Write out, word for word, the first line of the data below and every line after it through the one containing "else match SplitTagsString".

** Data for this exercise follows **

(** ** Receiving *)

(** The checks and the conversion of one point at the time [now]; none when it is invalid. *)
Definition gateway_item (now : Z) (v : option MetricValue.t) : option MetaData.t :=
  v ← v;
  if decide (v.(MetricValue.Metric) = "kernel.hostname") then None
  else if decide (v.(MetricValue.Metric) = "" ∨ v.(MetricValue.Endpoint) = "") then None
  else if decide (v.(MetricValue.Type_) ≠ COUNTER ∧ v.(MetricValue.Type_) ≠ GAUGE
                  ∧ v.(MetricValue.Type_) ≠ DERIVE) then None
  else if is_empty_value v.(MetricValue.Value) then None
  else if v.(MetricValue.Step) <=? 0 then None
  else if 510 <? slen v.(MetricValue.Metric) + slen v.(MetricValue.Tags) then None
  else match SplitTagsString v.(MetricValue.Tags) with
  | (Some _, _) => None
  | (None, tags) =>
      let ts :=
        if (v.(MetricValue.Timestamp) <=? 0) || (now *₆₄ 2 <? v.(MetricValue.Timestamp))
        then now else v.(MetricValue.Timestamp) in
      vv ← float_of_value v.(MetricValue.Value);
      Some (MetaData.mk v.(MetricValue.Metric) v.(MetricValue.Endpoint) ts v.(MetricValue.Step)
              vv v.(MetricValue.Type_) tags)
  end.

Definition Push2SendQueue (items : list MetaData.t) (st : gateway) : gateway :=
  foldl (λ st item,
    let '(isOk, Q) := SafeListLimited.PushFront item st.(SenderQueue) in
    Gw Q (if isOk : bool then st.(pfc) else Meter MSendDrop 1 st.(pfc))) st items.

Definition gateway_body (now : Z) (acc : list MetaData.t * Z) (v : option MetricValue.t) : list MetaData.t * Z :=
  match gateway_item now v with
  | Some fv => (acc.1 ++ [fv], acc.2)
  | None => (acc.1, acc.2 +₆₄ 1)
  end.

(** [RecvMetricValues]; [elapsed] is the time that it takes, in nanoseconds. *)
Definition RecvMetricValues (cfg : TransferConfig.t) (now : Z) (args : list (option MetricValue.t)) (from : string)
    (elapsed : Z) (st : gateway) : TransferResponse * gateway :=
  let '(items, invalid) := foldl (gateway_body now) ([], 0) args in
  let cnt := Z.of_nat (length items) in
  let p := Meter MRecv cnt st.(pfc) in
  let p :=
    if decide (from = "rpc") then Meter MRpcRecv cnt p
    else if decide (from = "http") then Meter MHttpRecv cnt p else p in
  let st := Gw st.(SenderQueue) p in
  (Response "ok" (Z.of_nat (length args)) invalid (Z.quot elapsed 1000000),
   if cfg.(TransferConfig.Enabled) then Push2SendQueue items st else st).

(** [Transfer.Update] *)
Definition Update (cfg : TransferConfig.t) (now : Z) (args : list (option MetricValue.t)) (elapsed : Z)
    (st : gateway) : TransferResponse * gateway := RecvMetricValues cfg now args "rpc" elapsed st.

(** [socketTelnetHandle] on the bytes received until the connection ends: its
loop over the lines, and convertLine2MetaData, are the code of transfer. *)
Definition socketTelnetHandle (cfg : TransferConfig.t) (input : string) (st : gateway) : gateway :=
  let items := telnet_items (read_lines input) in
  let count := Z.of_nat (length items) in
  let st := Gw st.(SenderQueue) (Meter MRecv count (Meter MSocketRecv count st.(pfc))) in
  if cfg.(TransferConfig.Enabled) then Push2SendQueue items st else st.

(** ** Sending *)

(** The variables that [initConnPools] fills: the hosts in the order in which
the cluster was visited, their addresses, and their counters of sent and of
failed items. *)
Record hosts : Type := Hosts {
  TransferHostnames : list string; TransferMap : gmap string string;
  TransferSendCnt : gmap string Z; TransferSendFailCnt : gmap string Z }.

(** [initConnPools]; [kvs] and [kvs'] are the orders of its two visits of the cluster. *)
Definition initConnPools (cfg : TransferConfig.t) (kvs kvs' : list (string * string)) : hosts * SafeRpcConnPools :=
  (Hosts kvs.*1 (assign_all kvs ∅)
     (assign_all ((λ kv, (kv.1, 0)) <$> kvs') ∅) (assign_all ((λ kv, (kv.1, 0)) <$> kvs') ∅),
   CreateSafeRpcConnPools cfg.(TransferConfig.MaxConns) cfg.(TransferConfig.MaxIdle)
     cfg.(TransferConfig.ConnTimeout) cfg.(TransferConfig.CallTimeout) kvs.*2).

(** [startSendTasks]: the size of the semaphore *)
Definition concurrent (cfg : TransferConfig.t) : Z :=
  wrap32 (cfg.(TransferConfig.MaxConns) * wrap32 (Z.of_nat (size cfg.(TransferConfig.Cluster)))).

Definition retry (cfg : TransferConfig.t) : Z :=
  if cfg.(TransferConfig.Retry) <? 1 then 1 else cfg.(TransferConfig.Retry).

(** What a goroutine meets in its round [j] at its [i]-th host: the random
number of the round, the number of calls to the host that are under way, and
the answer to its own call. *)
Record circumstances : Type := Circ {
  rint : nat → Z; under_way : nat → nat → Z; answer : nat → nat → result unit }.
#[export] Instance circumstances_inhabited : Inhabited circumstances := populate (Circ (λ _, 0) (λ _ _, 0) (λ _ _, Ok tt)).

(** A goroutine: the calls that it made, as host, address and success, and the counters. *)
Record sending : Type := Sending { sendOk : bool; called : list (string * string * bool); hs : hosts }.

Section send.
Context (cfg : TransferConfig.t) (count : Z) (o : circumstances).

(** The body of the inner loop; the loop goes on unless the batch was sent. *)
Definition try_host (j : nat) (s : sending) (i : nat) : go (sending * bool) :=
  idx ← go_rem (Z.of_nat i +₆₄ o.(rint) j) (Z.of_nat (length s.(hs).(TransferHostnames)));
  host ← at_index s.(hs).(TransferHostnames) idx;
  let addr := default "" (s.(hs).(TransferMap) !! host) in
  if cfg.(TransferConfig.MaxConns) <=? o.(under_way) j i then Ret (s, true)
  else match o.(answer) j i with
  | Ok _ =>
      cnt ← deref (s.(hs).(TransferSendCnt) !! host);
      Ret (Sending true (s.(called) ++ [(host, addr, true)])
             (Hosts s.(hs).(TransferHostnames) s.(hs).(TransferMap)
                (<[host := cnt +₆₄ count]> s.(hs).(TransferSendCnt)) s.(hs).(TransferSendFailCnt)), false)
  | Err _ =>
      cnt ← deref (s.(hs).(TransferSendFailCnt) !! host);
      Ret (Sending false (s.(called) ++ [(host, addr, false)])
             (Hosts s.(hs).(TransferHostnames) s.(hs).(TransferMap)
                s.(hs).(TransferSendCnt) (<[host := cnt +₆₄ count]> s.(hs).(TransferSendFailCnt))), true)
  end.

(** A round over all hosts, and the rounds. *)
Definition round (s : sending) (j : nat) : go (sending * bool) :=
  s' ← go_loop (try_host j) s (seq 0 (length s.(hs).(TransferHostnames)));
  Ret (s', negb s'.(sendOk)).
Definition send_batch (h : hosts) : go sending :=
  go_loop round (Sending false [] h) (seq 0 (Z.to_nat (retry cfg))).
End send.

(** The statistic of a goroutine: [Send] or [SendFail]. *)
Definition send_outcome (cfg : TransferConfig.t) (h : hosts) (o : circumstances) : option bool :=
  match send_batch cfg 0 o h with Ret s => Some s.(sendOk) | Panic _ => None end.

(** The task, as those of transfer: the loops differ in how a batch is sent. *)
Definition forward2TransferTask (cfg : TransferConfig.t) (h : hosts) : task → label → task → Prop :=
  SendTasks.step (A := MetaData.t) cfg.(TransferConfig.Batch) (concurrent cfg) MSend MSendFail (send_outcome cfg h).

Definition convert (v : MetaData.t) : MetricValue.t :=
  MetricValue.mk v.(MetaData.Endpoint) v.(MetaData.Metric) (VFloat64 v.(MetaData.Value)) v.(MetaData.Step)
    v.(MetaData.CounterType) (SortedTags v.(MetaData.Tags)) v.(MetaData.Timestamp).

(** ** The points as JSON *)

(** A value without a static type: the decoder makes every number a [float64]. *)
#[export] Instance json_value : Json value := {
  json_zero := VOther;
  json_enc v :=
    match v with VString s => JString s | VFloat64 f => JFloat f | VInt64 n | VInt n => JInt n | VOther => JNull end;
  json_dec old j :=
    match j with
    | JString s => Ok (VString s)
    | JFloat f => Ok (VFloat64 f)
    | JInt z => Ok (VFloat64 (f64_of_Z z))
    | _ => Ok VOther
    end }.

Definition metric_value_fields : list (field MetricValue.t) :=
  let mk := MetricValue.mk in [
  field_of "endpoint" MetricValue.Endpoint (λ x '(MetricValue.mk _ b c d e f g), mk x b c d e f g);
  field_of "metric" MetricValue.Metric (λ x '(MetricValue.mk a _ c d e f g), mk a x c d e f g);
  field_of "value" MetricValue.Value (λ x '(MetricValue.mk a b _ d e f g), mk a b x d e f g);
  field_of "step" MetricValue.Step (λ x '(MetricValue.mk a b c _ e f g), mk a b c x e f g);
  field_of "counterType" MetricValue.Type_ (λ x '(MetricValue.mk a b c d _ f g), mk a b c d x f g);
  field_of "tags" MetricValue.Tags (λ x '(MetricValue.mk a b c d e _ g), mk a b c d e x g);
  field_of "timestamp" MetricValue.Timestamp (λ x '(MetricValue.mk a b c d e f _), mk a b c d e f x) ].
#[export] Instance json_metric_value : Json MetricValue.t :=
  json_struct (MetricValue.mk "" "" VOther 0 "" "" 0) metric_value_fields.

(** The arguments of the call [Transfer.Update], as gateway writes and transfer reads them. *)
Definition write_args (items : list MetaData.t) : result json :=
  let j := JArray (json_enc ∘ convert <$> items) in
  if json_finite j then Ok j else Err errUnsupported.
Definition read_args (j : json) : result (list (option MetricValue.t)) :=
  match j with JArray l => mapM Unmarshal l | _ => Err errUnmarshal end.

(** ** The length of printed tags

The tags of an accepted point are printed in at most the characters in which
they came: a point within the limit of gateway is within that of transfer. *)

Definition pair_size (kv : string * string) : nat := (String.length kv.1 + String.length kv.2 + 2)%nat.
Definition tags_size (m : tagmap) : nat := sum_list (pair_size <$> map_to_list m).

Lemma string_length_app s t : String.length (s +:+ t) = (String.length s + String.length t)%nat.
Proof. induction s as [|a s IH]; [done|]. cbn. by rewrite IH. Qed.

Lemma tags_size_insert_new m k v : m !! k = None → tags_size (<[k := v]> m) = (pair_size (k, v) + tags_size m)%nat.
Proof. intros H. unfold tags_size. by rewrite map_to_list_insert. Qed.

Lemma tags_size_delete m k : (tags_size (delete k m) ≤ tags_size m)%nat.
Proof.
  destruct (m !! k) as [v|] eqn:E; [|by rewrite delete_id].
  rewrite <- (insert_id m k v E) at 2. rewrite <- insert_delete_eq, tags_size_insert_new by apply lookup_delete_eq. lia.
Qed.

Lemma tags_size_insert m k v : (tags_size (<[k := v]> m) ≤ pair_size (k, v) + tags_size m)%nat.
Proof.
  rewrite <- insert_delete_eq, tags_size_insert_new by apply lookup_delete_eq. pose proof (tags_size_delete m k). lia.
Qed.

** End of Data for this exercise **

Task answer:
(** ** Receiving *)

(** The checks and the conversion of one point at the time [now]; none when it is invalid. *)
Definition gateway_item (now : Z) (v : option MetricValue.t) : option MetaData.t :=
  v ← v;
  if decide (v.(MetricValue.Metric) = "kernel.hostname") then None
  else if decide (v.(MetricValue.Metric) = "" ∨ v.(MetricValue.Endpoint) = "") then None
  else if decide (v.(MetricValue.Type_) ≠ COUNTER ∧ v.(MetricValue.Type_) ≠ GAUGE
                  ∧ v.(MetricValue.Type_) ≠ DERIVE) then None
  else if is_empty_value v.(MetricValue.Value) then None
  else if v.(MetricValue.Step) <=? 0 then None
  else if 510 <? slen v.(MetricValue.Metric) + slen v.(MetricValue.Tags) then None
  else match SplitTagsString v.(MetricValue.Tags) with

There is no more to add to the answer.